Abstract

We investigated the effects of hyperosmolality, chronic treatment with lithium chloride (LiCl), and the addition of LiCl in vitro on vasopressin-sensitive (VP) adenylate cyclase (AdC) and cAMP phosphodiesterase (cAMP-PDIE) activities in the medullary thick ascending limb of Henle's loop (MAL) and medullary collecting tubule (MCT) microdissected from the outer medulla of the rat kidney. A hyperosmolar medium (800 mosmol) markedly enhanced AdC activity stimulated by 10(-6) M VP specifically in MCT, while having little effect or slightly decreasing VP-stimulated AdC in MAL, compared to activities under standard isotonic conditions. Hyperosmolality decreased cAMP-PDIE activity to about the same degree in MAL and MCT. Inclusion of LiCl in the incubation medium (15-20 mM) caused a significant dose-dependent inhibition of VP-stimulated AdC activity in both MAL and MCT, but had no effect on CAMP-PDIE in either segment. AdC and cAMP-PDIE activities in MAL and MCT from chronic LiCl-treated polyuric rats did not differ from controls when assayed under standard isotonic conditions. However, when assayed in a hyperosmolar (800 mosmol) medium, VP-sensitive AdC activity was significantly lower (P < 0.01) in MCT from LiCl-treated rats compared to control levels, while VP-sensitive AdC in MAL did not differ in LiCl-treated and control rats.
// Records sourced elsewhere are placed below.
(** [node] is [ancestor] or a node below it. *)
Inductive within (node : Node) : Node -> Prop :=
| within_self : within node node
| within_child child ancestor :
    In child (children ancestor) -> within node child -> within node ancestor.

(** A replaced span is one the replacer asked for, for a node in [scope]. *)
Definition span_of (replacer : Node -> option jsstring) (scope : Node -> Prop)
    (s : Span) : Prop :=
  match s with
  | Through _ _ => True
  | Replaced node replacement => replacer node = Some replacement /\ scope node
  end.

(** What a stretch of the traversal does: it appends to [code] the text
    of spans that lead from the old cursor to the new one. *)
Definition advances (sourceFile : SourceFile.t) (replacer : Node -> option jsstring)
    (scope : Node -> Prop) (st st' : Cursor) (spans : list Span) : Prop :=
  code st' = code st ++ flat_map (span_text (SourceFile.text sourceFile)) spans
  /\ tiles (cursorPosition st) spans (cursorPosition st')
  /\ Forall (span_of replacer scope) spans.

Definition visit_covers (sourceFile : SourceFile.t)
    (replacer : Node -> option jsstring) (node : Node) : Prop :=
  forall st,
    well_formed node = true ->
    cursorPosition st <= pos node ->
    exists spans,
      advances sourceFile replacer (fun n => within n node) st
        (visit sourceFile replacer node st) spans
      /\ pos node <= cursorPosition (visit sourceFile replacer node st) <= end_ node.

(** The nodes of a list and the nodes below them. *)
Definition within_some (nodes : list Node) (node : Node) : Prop :=
  exists child, In child nodes /\ within node child.

(** ** Sample files *)

Definition token (k : SyntaxKind) (p : SyntaxKind) (from to : Z) : Node :=
  mkNode k (Some p) from to [] [].

(** [export declare var x: number;] as the compiler parses it: the
    [declare] keyword is the node from offset 6, the blank in front of it
    included, to offset 14. *)
Definition declare_var : SourceFile.t :=
  SourceFile.mk "/base/v.d.ts" "export declare var x: number;" true
    (mkNode SourceFileKind None 0 29 []
       [ mkNode (OtherKind 1) (Some SourceFileKind) 0 29 []
           [ token (OtherKind 2) (OtherKind 1) 0 6;
             token DeclareKeyword (OtherKind 1) 6 14;
             mkNode (OtherKind 3) (Some (OtherKind 1)) 14 28 []
               [ mkNode (OtherKind 4) (Some (OtherKind 3)) 18 28 []
                   [ token (OtherKind 5) (OtherKind 4) 18 20;
                     token (OtherKind 6) (OtherKind 4) 21 28 ] ] ];
         token (OtherKind 7) SourceFileKind 29 29 ]).

(** [import x = require('./x');]: the external module reference is the node
    from offset 10, the blank after [=] included, to offset 25. *)
Definition import_x : SourceFile.t :=
  SourceFile.mk "/base/a/b.d.ts" "import x = require('./x');" true
    (mkNode SourceFileKind None 0 26 []
       [ mkNode (OtherKind 8) (Some SourceFileKind) 0 26 []
           [ token (OtherKind 5) (OtherKind 8) 6 8;
             mkNode ExternalModuleReference (Some (OtherKind 8)) 10 25 []
               [ mkNode StringLiteral (Some ExternalModuleReference) 19 24 "./x" [] ] ];
         token (OtherKind 7) SourceFileKind 26 26 ]).

Definition remove_declare (node : Node) : option jsstring :=
  if SyntaxKind_eqb (kind node) DeclareKeyword then Some [] else None.

(** ** File names under the base directory *)

(** The name of a file below a directory on a host: each component of the
    relative path follows a separator. *)
Definition path_under (separator : ascii) (directory : jsstring)
    (components : list jsstring) : jsstring :=
  directory ++ flat_map (cons separator) components.

Definition backslash : ascii := "\"%char.


(** The separators of the hosts of Node. *)
Definition host_separator (separator : ascii) : bool :=
  Ascii.eqb separator "/" || Ascii.eqb separator backslash.

(** No component contains the separator. *)
Definition separator_free (separator : ascii) (components : list jsstring) : bool :=
  forallb (fun component => negb (existsb (Ascii.eqb separator) component)) components.

(** A host whose separator is the backslash. Only the separator bears on a
    module identifier; the functions stand for a working directory [C:\]
    and paths that are already absolute and normalized. *)
Definition backslash_host : PathUtil := {|
  sep := backslash;
  resolve := fun paths => last paths "C:\";
  normalize := fun path => path;
  join := fun paths => List.concat paths;
  dirname := fun path => path
|}.

Definition mylib_options (baseDir : string) : Options.t := {|
  Options.baseDir := baseDir;
  Options.files := [];
  Options.excludes := None;
  Options.externs := None;
  Options.eol := Some JS.LF;
  Options.includes := None;
  Options.indent := None;
  Options.main := None;
  Options.name := "mylib";
  Options.out := "mylib.d.ts";
  Options.target := None
|}.

(** ** Lines *)

Module Lines.

(** The lines of a text: the parts between the occurrences of the line
    break, found from left to right; neighbouring line breaks, and a line
    break at either end, give empty lines. The fuel bounds the number of
    steps by the length of the text. *)
Fixpoint split_from (fuel : nat) (eol rest : jsstring) : jsstring * list jsstring :=
  match fuel with
  | O => (rest, [])
  | S fuel' =>
      match rest with
      | [] => ([], [])
      | c :: rest' =>
          if negb (JS.is_nil eol) && JS.starts_with eol rest then
            let '(line, more) := split_from fuel' eol (skipn (List.length eol) rest) in
            ([], line :: more)
          else
            let '(line, more) := split_from fuel' eol rest' in
            (c :: line, more)
      end
  end.
(** [func GetBaseUrlFromContext(ctx) string] *)
Definition GetBaseUrlFromContext (c : Context) : string :=
  match as_string (Value c ContextKeyRequestHost) with
  | None => ""
  | Some host =>
      match as_string (Value c ContextKeyRequestScheme) with
      | None => ""
      | Some proto => proto ++ "://" ++ host
      end
  end.

(** [r.URL.Query()] with every URL parameter of the context set in place
    of the values of its key ([query.Set]). *)
Definition queryWithParamsSet (c : Context) (r : Request) : gmap string (list string) :=
  match Value c http.ContextKeyURLParams with
  | Some (AStringMap params) =>
      merge (fun q p =>
               match p with
               | None => q
               | Some v => Some [v]
               end) (Query r) params
  | _ => Query r
  end.

(** [url.Values.Get] *)
Definition ValuesGet (v : gmap string (list string)) (key : string) : string :=
  match v !! key with
  | Some (first :: _) => first
  | _ => ""
  end.

(** [func DefaultGetByIDStringRequestDecoder(ctx, r) (string, error)] *)
Definition DefaultGetByIDStringRequestDecoder (c : Context) (r : Request)
  : string * option error :=
  (ValuesGet (queryWithParamsSet c r) "id", None).

(** [type FileStreamObject struct], without its [Reader]: that is the
    read end of a pipe a further goroutine copies the part into while the
    producer goes on to the next part, so what it yields depends on the
    scheduling and is not modelled. *)
Record FileStreamObject : Type := {
  Name : string;
  FileName_ : string;
  ContentType : string;
}.

(** The producer of the multi-file decoder: the file objects it sends on
    the file channel, in order, and the error it sends on the error
    channel before it closes both.  The receiving side is not
    modelled. *)
Fixpoint streamLoop (ps : list Part) (final : option error)
  : list FileStreamObject * option error :=
  match ps with
  | [] =>
      (* [if err == io.EOF { break }; if err != nil { errChan <- err; return }] *)
      let err := default EOF final in
      if decode.isEOF err then ([], None) else ([], Some err)
  | part :: rest =>
      if String.eqb (FileName part) ""
      then streamLoop rest final
      else
        let '(files, e) := streamLoop rest final in
        ({| Name := FormName part; FileName_ := FileName part;
            ContentType := textproto.Get (PartHeader part) "content-type" |}
           :: files, e)
  end.

(** [type FileUploadStreamRequestDTO struct], with the channels as what
    is sent on them. *)
Record FileUploadStreamRequestDTO : Type := {
  DTOQuery : gmap string (list string);
  FileChan : list FileStreamObject;
  ErrChan : option error;
}.

(** [func CommonFileUploadStreamDecoder(ctx, r) (FileUploadStreamRequestDTO, error)] *)
Definition CommonFileUploadStreamDecoder (c : Context) (r : Request)
  : FileUploadStreamRequestDTO * option error :=
  let query := decode.queryWithParams c r in
  match Multipart r with
  | inr e => ({| DTOQuery := ∅; FileChan := []; ErrChan := None |}, Some e)
  | inl reader =>
      let '(files, e) := streamLoop (parts reader) (final reader) in
      ({| DTOQuery := query; FileChan := files; ErrChan := e |}, None)
  end.

End transport.

(** * Fixtures

    Concrete handlers, tokens and bodies on which the properties below are
    exercised. *)

Module fixtures.

(** A middleware that logs around the call of the endpoint it wraps. *)
Definition logging (name : string) : api.Middleware (list string) unit unit :=
  fun next c request w =>
    let '(r, w') := next c request (w ++ [(name ++ ":pre")%string])%list in
    (r, (w' ++ [(name ++ ":post")%string])%list).

Definition business : api.Endpoint (list string) unit unit :=
  fun _ _ w => (Done (tt, None), (w ++ ["H"])%list).

(** An endpoint that only counts its invocations. *)
Definition tick : api.Endpoint unit unit unit :=
  fun _ _ w => (Done (tt, None), w).

Definition tokenOf (method : jwt.SigningMethod) (kid : string) : jwt.Token :=
  api.withKid (jwt.NewWithClaims method (api.StandardClaimsFactory tt)) (AString kid).

(** A stand-in for the token library that knows three token strings. *)
Definition lib : jwt.Library :=
  {| jwt.ParseUnverified := fun tokenString _ =>
       if String.eqb tokenString "hs256.kid0.sig"
       then inl (tokenOf jwt.SigningMethodHS256 "0", ("hs256.kid0", "sig"))
       else if String.eqb tokenString "hs384.kid0.sig"
       then inl (tokenOf jwt.SigningMethodHS384 "0", ("hs384.kid0", "sig"))
       else if String.eqb tokenString "hs256.kid-1.sig"
       then inl (tokenOf jwt.SigningMethodHS256 "-1", ("hs256.kid-1", "sig"))
       else inr (jwtError MalformedTokenError
                          "token contains an invalid number of segments");
     jwt.Verify := fun _ _ sig key =>
       match key with
       | Some (ABytes _) => if String.eqb sig "sig" then None
                            else Some (fmt.Errorf "signature is invalid")
       | _ => Some (fmt.Errorf "key is of invalid type")
       end;
     jwt.ClaimsValid := fun _ _ => None;
     jwt.SignedString := fun token _ =>
       match jwt.Header token !! "kid" with
       | Some (AString kid) => ("hs256.kid" ++ kid ++ ".sig", None)
       | _ => ("", Some (fmt.Errorf "no kid"))
       end |}.

Definition withToken (tokenString : string) : Context :=
  WithValue Background api.ContextKeyJWTToken (AString tokenString).

(** An HTTP handler that records the claims and the API key it finds in
    the context of the request it is handed. *)
Definition spy : nethttp.Handler (list (option any * string)) :=
  fun w r world =>
    Done (w, (world ++ [(Value (nethttp.ctx r) api.ContextKeyAuthClaims,
                         api.GetApikeyFromContext (nethttp.ctx r))])%list).

Definition ErrNotMultipart : error :=
  errors.New "http" "ErrNotMultipart" "request Content-Type isn't multipart/form-data".

Definition requestWith (h : textproto.MIMEHeader) : nethttp.Request :=
  {| nethttp.Header := h; nethttp.ctx := Background; nethttp.Query := ∅;
     nethttp.Multipart := inr ErrNotMultipart |}.

Definition apikeyRequest : nethttp.Request :=
  requestWith {[ "X-Api-Key" := ["k-123"] ]}.

Definition serviceClaims : any := AClaims (ClaimsMap [("role", "service")]).

Definition validateFn (apikey : string) : option any :=
  if String.eqb apikey "k-123" then Some serviceClaims else None.

Definition bearerRequest (authorization : string) : nethttp.Request :=
  requestWith {[ "Authorization" := [authorization] ]}.

Definition noTable : Z -> Z := fun r => r.

(** A request type for uploads and its binders: the file, the bound form
    fields, the bound query and the JSON documents are kept as they
    arrive. *)
Record Upload : Type := {
  File : option (string * string * decode.Stream * string);
  Form : gmap string (list string);
  Params : gmap string (list string);
  Json : list string;
}.

Definition newUpload : Upload := {| File := None; Form := ∅; Params := ∅; Json := [] |}.

Definition AddFileStream (fileName : string) (reader : decode.Stream)
           (contentType : string) (u : Upload) : Upload :=
  {| File := Some ("", fileName, reader, contentType);
     Form := Form u; Params := Params u; Json := Json u |}.

Definition SetFileStream (formName fileName : string) (reader : decode.Stream)
           (contentType : string) (u : Upload) : Upload :=
  {| File := Some (formName, fileName, reader, contentType);
     Form := Form u; Params := Params u; Json := Json u |}.

Definition BindFormData (u : Upload) (formData : gmap string (list string))
  : Upload * option error :=
  ({| File := File u; Form := formData; Params := Params u; Json := Json u |}, None).

Definition BindURLQuery (u : Upload) (query : gmap string (list string))
  : Upload * option error :=
  ({| File := File u; Form := Form u; Params := query; Json := Json u |}, None).

Definition Unmarshal (doc : string) (u : Upload) : Upload * option error :=
  ({| File := File u; Form := Form u; Params := Params u;
      Json := (Json u ++ [doc])%list |}, None).

Definition field (name value : string) : nethttp.Part :=
  {| nethttp.FormName := name; nethttp.FileName := "";
     nethttp.PartHeader := ∅; nethttp.Content := value; nethttp.ReadErr := None |}.

Definition file (name fileName contentType content : string) : nethttp.Part :=
  {| nethttp.FormName := name; nethttp.FileName := fileName;
     nethttp.PartHeader := {[ "Content-Type" := [contentType] ]};
     nethttp.Content := content; nethttp.ReadErr := None |}.

Definition upload (ps : list nethttp.Part) : nethttp.Request :=
  {| nethttp.Header := ∅; nethttp.ctx := Background; nethttp.Query := ∅;
     nethttp.Multipart := inl {| nethttp.parts := ps; nethttp.final := None |} |}.

Definition doc : nethttp.Part := file "doc" "report.pdf" "application/pdf" "%PDF-1.7".

(** A value of 5 MiB + 1 bytes. *)
Definition oversize : string := N.iter 5242881 (String "x") "".

End fixtures.

(** ** Further fixtures *)

Module fixtures2.
(** * DramaChinavip_bot: the VIP video bot of [bot_db.py]

    A shallow embedding of the command handlers of [bot_db.py] and of the
    helpers they call, with the properties of the entitlement life cycle,
    of the admin gate and of the remaining-time formatter.

    Conventions of the embedding.
    - Python [str] values are Rocq strings (byte strings); the literals of
      the replies are kept as they are in the source.
    - Timestamps are Python floats in the source ([time.time()], the
      [expiry_time] column).  They are exact rationals here: comparison,
      [max], floor division and remainder are those of the rationals, and
      rounding of the floats is outside the model.
    - A handler runs at one instant: every [time.time()] it reads, directly
      or through [VipUser.is_active], is the field [time_time] of the
      environment.
    - The two tables and the messages sent so far are the state threaded
      through a small state-and-exception monad. *)

From Stdlib Require Import Ascii String QArith Qround Lqa.
From stdpp Require Import gmap strings list pretty.

Local Open Scope string_scope.

(** ** Python built-ins on strings *)

Module Py.

(** [str.isspace] on one character, for the characters below 128: the
    controls 9-13 and 28-31, and the blank. *)
Definition isspace (c : ascii) : bool :=
  let n := nat_of_ascii c in
  ((9 <=? n)%nat && (n <=? 13)%nat) || ((28 <=? n)%nat && (n <=? 32)%nat).

(** [s.split()]: the maximal runs of characters that are not white space. *)
Fixpoint split (s : string) : list string :=
  match s with
  | EmptyString => []
  | String c s' =>
      if isspace c then split s'
      else
        match s' with
        | EmptyString => [String c EmptyString]
        | String c' _ =>
            if isspace c' then String c EmptyString :: split s'
            else
              match split s' with
              | w :: ws => String c w :: ws
              | [] => [String c EmptyString]
              end
        end
  end.

(** [s.lstrip()] and [s.lstrip(chars)] for a predicate on characters. *)
Fixpoint lstrip_by (p : ascii -> bool) (s : string) : string :=
  match s with
  | EmptyString => EmptyString
  | String c s' => if p c then lstrip_by p s' else s
  end.

Definition lstrip : string -> string := lstrip_by isspace.

(** [s.rstrip()]. *)
Fixpoint rstrip (s : string) : string :=
  match s with
  | EmptyString => EmptyString
  | String c s' =>
      match rstrip s' with
      | EmptyString => if isspace c then EmptyString else String c EmptyString
      | r => String c r
      end
  end.

Definition strip (s : string) : string := rstrip (lstrip s).

(** The first word of a string that starts with no white space, and what
    follows it. *)
Fixpoint break_word (s : string) : string * string :=
  match s with
  | EmptyString => (EmptyString, EmptyString)
  | String c s' =>
      if isspace c then (EmptyString, s)
      else let '(w, r) := break_word s' in (String c w, r)
  end.

(** [s.split(maxsplit=1)]: the first word, then the rest of the string from
    its next character that is not white space, kept as it is. *)
Definition split_max1 (s : string) : list string :=
  match lstrip s with
  | EmptyString => []
  | s1 =>
      let '(w, r) := break_word s1 in
      match lstrip r with
      | EmptyString => [w]
      | r' => [w; r']
      end
  end.

(** [s.lower()] on the letters A-Z. *)
Definition lower_char (c : ascii) : ascii :=
  let n := nat_of_ascii c in
  if (65 <=? n)%nat && (n <=? 90)%nat then ascii_of_nat (n + 32) else c.

Fixpoint lower (s : string) : string :=
  match s with
  | EmptyString => EmptyString
  | String c s' => String (lower_char c) (lower s')
  end.

(** [s[:n]]. *)
Fixpoint take (n : nat) (s : string) : string :=
  match n, s with
  | S n', String c s' => String c (take n' s')
  | _, _ => EmptyString
  end.

(** [', '.join(l)]. *)
Fixpoint join (sep : string) (l : list string) : string :=
  match l with
  | [] => EmptyString
  | [x] => x
  | x :: l' => x +:+ sep +:+ join sep l'
  end.

(** [x > y] and [x <= y] on numbers. *)
Definition gt (x y : Q) : bool := negb (Qle_bool x y).

Definition le (x y : Q) : bool := Qle_bool x y.

(** [max(a, b)] on two numbers: the first of the two unless the second is
    strictly greater. *)
Definition max (a b : Q) : Q := if gt b a then b else a.

(** [x // k] and [x % k] on a number and a positive integer constant. *)
Definition floordiv (x : Q) (k : Z) : Z := Qfloor (x / inject_Z k).

Definition mod_ (x : Q) (k : Z) : Q :=
  (x - inject_Z k * inject_Z (floordiv x k))%Q.

(** [str(n)] and the [{n}] of an f-string on an [int]. *)
Definition str (n : Z) : string := pretty n.

End Py.

(** ** Data model *)

(** Modelled from the spec: the model class [Video] of models.py, which is
    not among the sources; the table content(id TEXT PRIMARY KEY, locator
    TEXT) of the spec, with the attribute names [id] and [url] that
    [bot_db.py] uses. *)
Record Video := mkVideo { video_id : string; url : string }.

(** Modelled from the spec: the model class [VipUser] of models.py, which
    is not among the sources; the table entitlement(userId TEXT PRIMARY KEY,
    expiresAt REAL, package TEXT) of the spec, with the attribute names
    [user_id], [expiry_time] and [package] that [bot_db.py] uses. *)
Record VipUser := mkVipUser {
  user_id : string;
  expiry_time : Q;
  package : string
}.

(** Modelled from the spec: the method [VipUser.is_active] of models.py,
    which is not among the sources.  The spec gives validity as
    [expiresAt > now], computed when the row is read. *)
Definition is_active (now : Q) (v : VipUser) : bool :=
  Py.gt (expiry_time v) now.

(** [ADMIN_ID] is an [int], or the string of the environment when that
    string starts with an at sign (lines 47-58). *)
Inductive AdminId :=
  | AdminInt (n : Z)
  | AdminStr (s : string).

(** The value of [ADMIN_ID] when the variable is not set (its default is the
    string of the digit zero, read by [int]) or is not a number. *)
Definition ADMIN_ID_unset : AdminId := AdminInt 0.

(** What the handlers read of an inbound message: [message.from_user.id],
    [message.from_user.username] ([None] for a user without one),
    [message.chat.id] and [message.text]. *)
Record Message := mkMessage {
  from_user_id : Z;
  from_user_username : option string;
  chat_id : Z;
  text : string
}.

(** [VIP_PACKAGES], a dict: the keys in the order they were inserted. *)
Definition VIP_PACKAGES : list (string * Z) :=
  [("1day", 1%Z); ("3days", 3%Z); ("7days", 7%Z); ("30days", 30%Z)].

Fixpoint dict_get (d : list (string * Z)) (k : string) : option Z :=
  match d with
  | [] => None
  | (k', v) :: d' => if String.eqb k k' then Some v else dict_get d' k
  end.

Definition dict_keys (d : list (string * Z)) : list string := map fst d.

(** What a handler reads besides the message and the tables. *)
Record Env := mkEnv {
  (** the module constant [ADMIN_ID] *)
  ADMIN_ID : AdminId;
  (** the module constant [PAYMENT_LINK] *)
  PAYMENT_LINK : string;
  (** [time.time()] *)
  time_time : Q;
  (** [str(uuid.uuid4())] *)
  uuid4 : string;
  (** [bot.get_me().username] *)
  bot_username : string;
  (** [time.strftime("%Y-%m-%d %H:%M:%S", time.localtime(t))] *)
  strftime_localtime : Q -> string;
  (** the chat that [int(target_user_id)] names when a message to it is
      delivered; [None] when [int] or [bot.send_message] raises *)
  notify_chat : string -> option Z
}.

(** ** The store, the transport and the handler monad *)

Inductive Table := TVideo | TVipUser.

(** The statements a handler issues through [Model.query] and
    [db.session]. *)
Inductive DbOp :=
  | Select (t : Table) (key : string)
  | Insert (t : Table) (key : string)
  | Update (t : Table) (key : string)
  | Delete (t : Table) (key : string).
(** [error instanceof Error] *)
Definition instanceof_Error (error : JsThrown) : bool :=
  match error with
  | AppError _ _ _ | Error _ => true
  | NonError _ => false
  end.

(** [error.message] of an [Error]. *)
Definition message_of (error : JsThrown) : string :=
  match error with
  | AppError _ m _ | Error m => m
  | NonError _ => ""
  end.

(** [error instanceof Error ? error.message : 'Unknown'] *)
Definition error_message_or_Unknown (error : JsThrown) : string :=
  if instanceof_Error error then message_of error else "Unknown".

(** ** [parseInt(s, 10)] *)

(** [parseInt] is applied to the value of a response header.  [Headers.get]
    returns a ByteString, a string whose code units are the bytes of the
    header, so a character of such a string is a code unit below 256 and the
    8-bit characters of [string] are exactly those. *)

(** The white space [parseInt] trims: of the code units below 256, those in
    [WhiteSpace] or [LineTerminator] are TAB, LF, VT, FF, CR, SP and the
    no-break space U+00A0. *)
Definition is_js_whitespace (c : ascii) : bool :=
  let n := nat_of_ascii c in
  ((9 <=? n) && (n <=? 13) || (n =? 32) || (n =? 160))%nat.

Definition digit_of_ascii (c : ascii) : option Z :=
  let n := nat_of_ascii c in
  if ((48 <=? n) && (n <=? 57))%nat then Some (Z.of_nat (n - 48)) else None.

Fixpoint skip_whitespace (s : string) : string :=
  match s with
  | String c rest => if is_js_whitespace c then skip_whitespace rest else s
  | EmptyString => s
  end.

(** Reads the longest run of decimal digits at the head of [s], continuing
    the numeral whose value so far is [acc]; [seen] tells whether a digit has
    been read. *)
Fixpoint read_digits (s : string) (seen : bool) (acc : Z) : option Z :=
  match s with
  | String c rest =>
      match digit_of_ascii c with
      | Some d => read_digits rest true (10 * acc + d)
      | None => if seen then Some acc else None
      end
  | EmptyString => if seen then Some acc else None
  end.

(** [parseInt(s, 10)]: leading white space is skipped, one sign is accepted,
    then the longest run of digits is read; no digit at all gives [NaN].
    The result is the Number value for the integer read, [-0] when the
    integer is zero under a minus sign.  (ECMAScript lets an implementation
    approximate a numeral of more than 20 significant digits; V8, which runs
    the service, rounds the exact integer.) *)
Definition parseInt10 (s : string) : JsNumber :=
  match skip_whitespace s with
  | String "-" rest =>
      match read_digits rest false 0 with
      | Some v => if (v =? 0)%Z then NegZero else double_of_Z (- v)
      | None => NaN
      end
  | String "+" rest =>
      match read_digits rest false 0 with
      | Some v => double_of_Z v
      | None => NaN
      end
  | t =>
      match read_digits t false 0 with
      | Some v => double_of_Z v
      | None => NaN
      end
  end.

(** ** Hexadecimal rendering of a byte array: [Buffer.from(m).toString('hex')] *)

Definition hex_digit (n : N) : ascii :=
  match n with
  | 0 => "0" | 1 => "1" | 2 => "2" | 3 => "3" | 4 => "4" | 5 => "5"
  | 6 => "6" | 7 => "7" | 8 => "8" | 9 => "9" | 10 => "a" | 11 => "b"
  | 12 => "c" | 13 => "d" | 14 => "e" | _ => "f"
  end%N%char.

Fixpoint hex_of_bytes (bs : list byte) : string :=
  match bs with
  | [] => ""
  | b :: rest =>
      let n := Byte.to_N b in
      String (hex_digit (n / 16)) (String (hex_digit (n mod 16)) (hex_of_bytes rest))
  end.

(** ** Database rows *)

(** Modelled from the spec: the Prisma schema is not part of the sources at
    hand; the status of a wallet record is the enumeration of the data model. *)
Inductive WalletStatus : Type :=
| CREATING
| READY
| FAILED.

Definition WalletStatus_eqb (a b : WalletStatus) : bool :=
  match a, b with
  | CREATING, CREATING | READY, READY | FAILED, FAILED => true
  | _, _ => false
  end.

(** A row of [prisma.serverWallet]. *)
Record ServerWallet : Type := mkServerWallet {
  sw_id : nat;
  sw_userId : string;
  sw_dynamicServerWalletId : string;
  sw_address : string;
  sw_status : WalletStatus
}.

(** A row of [prisma.wallet], the compatibility table. *)
Record Wallet : Type := mkWallet {
  wl_userId : string;
  wl_type : string;
  wl_address : string
}.

(** A row of [prisma.copyProfile]; the status column is kept as the string
    the code compares it with. *)
Record CopyProfile : Type := mkCopyProfile {
  cp_id : nat;
  cp_userId : string;
  cp_status : string
}.

Inductive AuditAction : Type :=
| SERVER_WALLET_CREATED
| SERVER_WALLET_FAILED
| OWNERSHIP_TRANSFERRED
| SIGNING_REQUESTED
| SIGNING_COMPLETED
| SIGNING_FAILED.

(** The [data] of [prisma.auditLog.create]. *)
Record AuditLog : Type := mkAuditLog {
  al_userId : string;
  al_action : AuditAction;
  al_details : list (string * JsonValue)
}.

(** ** The remote service as seen through [fetch] *)

Inductive HttpMethod : Type := GET | POST.

Definition method_name (m : HttpMethod) : string :=
  match m with GET => "GET" | POST => "POST" end.

(** The arguments of one [fetch] call. *)
Record Request : Type := mkRequest {
  rq_url : string;
  rq_method : HttpMethod;
  rq_headers : list (string * string);
  rq_body : option JsonValue;
  rq_timeout_ms : Z
}.

(** A decoded response body.  [callDynamicWithRetry<T>] casts the decoded JSON
    to the interface [T] of the call site without checking it; the record
    holds the fields those interfaces declare, with their declared types. *)
Record ResponseBody : Type := mkResponseBody {
  rb_id : string;
  rb_address : string;
  rb_chain : string;
  rb_name : string;
  rb_status : string;
  rb_signature : string;
  rb_hash : string
}.

(** A [Response]: the status line, [headers.get('Retry-After')], what
    [text()] resolves to, and what [json()] resolves to or rejects with. *)
Record Response : Type := mkResponse {
  rs_status : Z;
  rs_retry_after : option string;
  rs_text : string;
  rs_json : JsThrown + ResponseBody
}.

(** [res.ok] *)
Definition rs_ok (res : Response) : bool :=
  (200 <=? rs_status res)%Z && (rs_status res <=? 299)%Z.

(** How the promise returned by [fetch] settles: rejected (network failure,
    or the 15 s abort signal firing) or resolved with a response. *)
Inductive FetchOutcome : Type :=
| FetchRejects (reason : JsThrown)
| FetchResolves (res : Response).

(** ** The world a request runs in *)

(** What can be observed of a run from outside, in program order. *)
Inductive Event : Type :=
| AuditWritten (row : AuditLog)
| FetchSent (req : Request)
| Slept (ms : JsNumber).

Record World : Type := mkWorld {
  serverWallets : list ServerWallet;
  wallets : list Wallet;
  copyProfiles : list CopyProfile;
  journal : list Event;
  nextRowId : nat;
  uuidsDrawn : nat;
  fetchesSent : nat
}.

Definition set_serverWallets (t : list ServerWallet) (w : World) : World :=
  mkWorld t (wallets w) (copyProfiles w) (journal w)
          (nextRowId w) (uuidsDrawn w) (fetchesSent w).

Definition set_wallets (t : list Wallet) (w : World) : World :=
  mkWorld (serverWallets w) t (copyProfiles w) (journal w)
          (nextRowId w) (uuidsDrawn w) (fetchesSent w).

Definition set_copyProfiles (t : list CopyProfile) (w : World) : World :=
  mkWorld (serverWallets w) (wallets w) t (journal w)
          (nextRowId w) (uuidsDrawn w) (fetchesSent w).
The present results suggest that lowered VP-sensitive AdC activity in MCT of LiCl-treated polyuric rats may contribute to the observed lower concentrating ability and collecting tubule resistance to VP. Inhibition of VP-sensitive AdC in MAL as well as MCT by the acute addition of LiCl in vitro may explain the decreased urinary diluting ability observed with acute infusions of Li salts in vivo in the rat.